Form Recognizer read (OCR) model

This article applies to: Form Recognizer v3.0 checkmark Form Recognizer v3.0.

Note

For extracting text from external images like labels, street signs, and posters, use the Computer Vision v4.0 preview Read feature optimized for general, non-document images with a performance-enhanced synchronous API that makes it easier to embed OCR in your user experience scenarios.

Form Recognizer v3.0's Read Optical Character Recognition (OCR) model runs at a higher resolution than Computer Vision Read and extracts print and handwritten text from PDF documents and scanned images. It also includes preview support for extracting text from Microsoft Word, Excel, PowerPoint, and HTML documents. It detects paragraphs, text lines, words, locations, and languages. The Read model is the underlying OCR engine for other Form Recognizer prebuilt models like Layout, General Document, Invoice, Receipt, Identity (ID) document, in addition to custom models.

What is OCR for documents?

Optical Character Recognition (OCR) for documents is optimized for large text-heavy documents in multiple file formats and global languages. It includes features like higher-resolution scanning of document images for better handling of smaller and dense text; paragraph detection; and fillable form management. OCR capabilities also include advanced scenarios like single character boxes and accurate extraction of key fields commonly found in invoices, receipts, and other prebuilt scenarios.

Read OCR supported document types

Note

  • Only API Version 2022-06-30-preview supports Microsoft Word, Excel, PowerPoint, and HTML file formats in addition to all other document types supported by the GA versions.
  • For the preview of Office and HTML file formats, Read API ignores the pages parameter and extracts all pages by default. Each embedded image counts as 1 page unit and each worksheet, slide, and page (up to 3000 characters) count as 1 page.
Model Images PDF TIFF Word Excel PowerPoint HTML
prebuilt-read GA
(2022-08-31)
GA
(2022-08-31)
GA
(2022-08-31)
Preview
(2022-06-30-preview)
Preview
(2022-06-30-preview)
Preview
(2022-06-30-preview)
Preview
(2022-06-30-preview)

Data extraction

Model Text Language detection
prebuilt-read

Development options

Form Recognizer v3.0 supports the following resources:

Model Resources Model ID
Read model prebuilt-read

Try OCR in Form Recognizer

Try extracting text from forms and documents using the Form Recognizer Studio.

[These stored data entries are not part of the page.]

(** X24.  The blob [exportToPDF] returns is taken before the confidence
    section is written: whenever the promise resolves, the blob is the
    serialisation of a document in which neither the "Confidence Levels"
    heading nor the confidence lines are drawn, while the file handed to
    [pdf.save] under the same name is the serialisation of that document
    followed by the heading and the lines of [getConfidenceText()]. *)
Theorem X24_the_returned_blob_lacks_the_confidence_section
    patientId patientName env r saved :
  exportToPDF patientId patientName env = (Resolved r, saved) ->
  exists head tail y y',
    pdfBlob r = output head /\
    (forall op, op ∈ head -> ~ draws_confidence op) /\
    saved = Some (filename r, output (head ++ tail)%list) /\
    Text "Confidence Levels" margin y ∈ tail /\
    TextLines (splitTextToSize (getConfidenceText (label_container env))
                 (PrimFloat.sub (page_width env) (PrimFloat.mul margin 2)))
              margin y' ∈ tail.
Proof.
  unfold exportToPDF.
  destruct (report_head env) as [[head y]|] eqn:Hhead; [|done].
  destruct (export_filename _ _ _) as [f|]; [|done].
  intros [= <- <-]. simpl.
  exists head, (report_tail env y), y.
  assert (forall op : pdf_op, forall l : list pdf_op, In op l -> op ∈ l) as Hin
      by (intros op l; apply list_elem_of_In).
  unfold report_tail. cbv zeta.
  destruct (PrimFloat.ltb _ _);
    [exists margin | exists (PrimFloat.add y 16)];
    (split; [done|]);
    (split; [by eapply report_head_draws_no_confidence|]);
    (split; [done|]); split; apply Hin; simpl; auto 10.
Qed.

End report.

#[local] Existing Instance sample_jsPDF.

Lemma X24_blob_witness :
  exists r head tail y,
    (exportToPDF VUndefined VUndefined sample_env).1 = Resolved r /\
    pdfBlob r = output head /\
    (forall op, op ∈ head -> ~ draws_confidence op) /\
    (exportToPDF VUndefined VUndefined sample_env).2
    = Some (filename r, output (head ++ tail)%list) /\
    Text "Confidence Levels" margin y ∈ tail.
Proof.
  destruct (exportToPDF VUndefined VUndefined sample_env) as [p saved] eqn:E.
  assert (exists r, p = Resolved r) as [r ->].
  { vm_compute in E. injection E as <- _. by eexists. }
  destruct (X24_the_returned_blob_lacks_the_confidence_section
              VUndefined VUndefined sample_env r saved E)
    as (head & tail & y & y' & Hblob & Hhead & Hsaved & Hheading & _).
  exists r, head, tail, y. done.
Defined.

(** * App.js: saving, downloading and listing records *)

Section application.

Context `{JsPDF} `{Locale}.

Implicit Types (s : IDBDatabase) (h : PatientDatabase) (a : App).

Lemma addPatient_plain h s now patientData :
  db h = Some s ->
  wf_db s ->
  patientData !! "id" = None ->
  current_number s <= 2 ^ 53 ->
  let s' := {| patients := <[KInt (current_number s) :=
                               stored (current_number s) now patientData]>
                             (patients s);
               current_number := current_number s + 1 |} in
  addPatient now patientData h
  = (Resolved (VNum (Int (current_number s))), set_db h s') /\ wf_db s'.
Proof.
  intros Hdb Hwf Hnone Hle s'.
  assert (add (<["createdAt" := VStr now]> patientData) s
          = Success (KInt (current_number s)) s') as Hadd.
  { unfold add, store_record.
    rewrite evaluate_key_path_createdAt, (evaluate_key_path_None _ Hnone).
    destruct (2 ^ 53 <? current_number s) eqn:E; [lia|].
    rewrite wf_db_fresh by done.
    by rewrite bool_decide_eq_false_2 by (by intros [? ?]). }
  split.
  - unfold addPatient. by rewrite Hdb, Hadd.
  - by eapply wf_store_record.
Qed.

Lemma exportToPDF_filename env r saved :
  exportToPDF VUndefined VUndefined env = (Resolved r, saved) ->
  filename r = "PG-Scan_" +:+ timestamp (clock env) +:+ ".pdf".
Proof.
  unfold exportToPDF. destruct (report_head env) as [[head y]|]; [|done].
  simpl. by intros [= <- _].
Qed.

(** One click on the export button with the form's data in hand. *)
Lemma export_saves env now a data s r saved :
  currentPatientData a = Some data ->
  data !! "id" = None ->
  db (patientDB a) = Some s ->
  wf_db s ->
  current_number s <= 2 ^ 53 ->
  exportToPDF VUndefined VUndefined env = (Resolved r, saved) ->
  let id := current_number s in
  let data' := <["pdfBlob" := VBlob (pdfBlob r)]>
                 (<["pdfFilename" := VStr (filename r)]> data) in
  let s' := {| patients := <[KInt id := stored id now data']> (patients s);
               current_number := id + 1 |} in
  exportToPDFWithPatient env now a
  = ({| currentPatientData := Some data';
        patientDB := set_db (patientDB a) s' |},
     [Alert ("Patient record saved successfully! Record ID: "
             +:+ Number_toString (Int id))]) /\
  wf_db s' /\ data' !! "id" = None.
Proof.
  intros Hdata Hid Hdb Hwf Hle Hexport id data' s'.
  assert (data' !! "id" = None) as Hid'.
  { unfold data'. by rewrite !lookup_insert_ne. }
  destruct (addPatient_plain (patientDB a) s now data' Hdb Hwf) as [Hadd Hwf'];
    [done | done |].
  split; [|done].
  unfold exportToPDFWithPatient. rewrite Hdata, Hexport. simpl.
  fold data'. by rewrite Hadd.
Qed.

(** X25.  Every click on the export button stores one more record.  With
    the form's data in hand (it carries no id) and room in the key
    generator, two exports in a row both report success, with the next
    two ids, and leave two records that agree on every field of the form;
    each carries the file name and the blob of its own export. *)
Theorem X25_each_export_stores_one_more_record
    env1 env2 now1 now2 a data s r1 saved1 r2 saved2 :
  currentPatientData a = Some data ->
  data !! "id" = None ->
  db (patientDB a) = Some s ->
  wf_db s ->
  current_number s + 1 <= 2 ^ 53 ->
  exportToPDF VUndefined VUndefined env1 = (Resolved r1, saved1) ->
  exportToPDF VUndefined VUndefined env2 = (Resolved r2, saved2) ->
  let id := current_number s in
  exists a1 a2 rec1 rec2,
    exportToPDFWithPatient env1 now1 a
    = (a1, [Alert ("Patient record saved successfully! Record ID: "
                   +:+ Number_toString (Int id))]) /\
    exportToPDFWithPatient env2 now2 a1
    = (a2, [Alert ("Patient record saved successfully! Record ID: "
                   +:+ Number_toString (Int (id + 1)))]) /\
    getPatientById (VNum (Int id)) (patientDB a2) = Resolved (Some rec1) /\
    getPatientById (VNum (Int (id + 1))) (patientDB a2) = Resolved (Some rec2) /\
    rec1 !! "pdfFilename" = Some (VStr (filename r1)) /\
    rec1 !! "pdfBlob" = Some (VBlob (pdfBlob r1)) /\
    rec2 !! "pdfFilename" = Some (VStr (filename r2)) /\
    rec2 !! "pdfBlob" = Some (VBlob (pdfBlob r2)) /\
    forall f, f <> "id" -> f <> "createdAt" ->
              f <> "pdfFilename" -> f <> "pdfBlob" ->
              rec1 !! f = data !! f /\ rec2 !! f = data !! f.
Proof.
  intros Hdata Hid Hdb Hwf Hle Hexp1 Hexp2 id.
  set (data1 := <["pdfBlob" := VBlob (pdfBlob r1)]>
                  (<["pdfFilename" := VStr (filename r1)]> data)).
  set (data2 := <["pdfBlob" := VBlob (pdfBlob r2)]>
                  (<["pdfFilename" := VStr (filename r2)]> data1)).
  destruct (export_saves env1 now1 a data s r1 saved1 Hdata Hid Hdb Hwf)
    as (E1 & Hwf1 & Hid1); [lia | done |].
  fold id data1 in E1, Hwf1, Hid1.
  match type of E1 with _ = (?x, _) => set (a1 := x) in * end.
  destruct (export_saves env2 now2 a1 data1 _ r2 saved2 eq_refl Hid1 eq_refl Hwf1)
    as (E2 & _ & _); [simpl; lia | done |].
  simpl in E2. fold data2 in E2.
  match type of E2 with _ = (?x, _) => set (a2 := x) in * end.
  exists a1, a2, (stored id now1 data1), (stored (id + 1) now2 data2).
  split; [exact E1|]. split; [exact E2|].
  unfold getPatientById. simpl.
  rewrite lookup_insert_ne by (intros [=]; lia).
  rewrite !lookup_insert_eq.
  split; [reflexivity|]. split; [reflexivity|].
  unfold stored, data2, data1.
  split; [by rewrite !lookup_insert_ne, lookup_insert_eq by done|].
  split; [by rewrite !lookup_insert_ne, lookup_insert_eq by done|].
  split; [by rewrite !lookup_insert_ne, lookup_insert_eq by done|].
  split; [by rewrite !lookup_insert_ne, lookup_insert_eq by done|].
  intros f ? ? ? ?. by rewrite !lookup_insert_ne by done.
Qed.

You need the following assets:

  • An Azure subscription—you can create one for free

  • A Form Recognizer instance in the Azure portal. You can use the free pricing tier (F0) to try the service. After your resource deploys, select Go to resource to get your key and endpoint.

Screenshot: keys and endpoint location in the Azure portal.

Form Recognizer Studio

Note

Currently, Form Recognizer Studio doesn't support Microsoft Word, Excel, PowerPoint, and HTML file formats in the Read version v3.0.

Sample form processed with Form Recognizer Studio

Screenshot: Read processing in Form Recognizer Studio.

  1. On the Form Recognizer Studio home page, select Read

  2. You can analyze the sample document or select the + Add button to upload your own sample.

  3. Select the Analyze button:

    Screenshot: analyze read menu.

Input requirements

  • For best results, provide one clear photo or high-quality scan per document.

  • Supported file formats:

    Model PDF Image:
    JPEG/JPG, PNG, BMP, and TIFF
    Microsoft Office:
    Word (DOCX), Excel (XLS), PowerPoint (PPT), and HTML
    Read REST API version
    2022/06/30-preview
    Layout
    General Document
    Prebuilt
    Custom

    ✱ Microsoft Office files are currently not supported for other models or versions.

  • For PDF and TIFF, up to 2000 pages can be processed (with a free tier subscription, only the first two pages are processed).

  • The file size for analyzing documents must be less than 500 MB for paid (S0) tier and 4 MB for free (F0) tier.

  • Image dimensions must be between 50 x 50 pixels and 10,000 px x 10,000 pixels.

  • PDF dimensions are up to 17 x 17 inches, corresponding to Legal or A3 paper size, or smaller.

  • If your PDFs are password-locked, you must remove the lock before submission.

  • The minimum height of the text to be extracted is 12 pixels for a 1024 x 768 pixel image. This dimension corresponds to about 8-point text at 150 dots per inch (DPI).

  • For custom model training, the maximum number of pages for training data is 500 for the custom template model and 50,000 for the custom neural model.

  • For custom extraction model training, the total size of training data is 50 MB for template model and 1G-MB for the neural model.

  • For custom classification model training, the total size of training data is 1GB with a maximum of 10,000 pages.

Supported languages and locales

Form Recognizer v3.0 version supports several languages for the read OCR model. See our Language Support for a complete list of supported handwritten and printed languages.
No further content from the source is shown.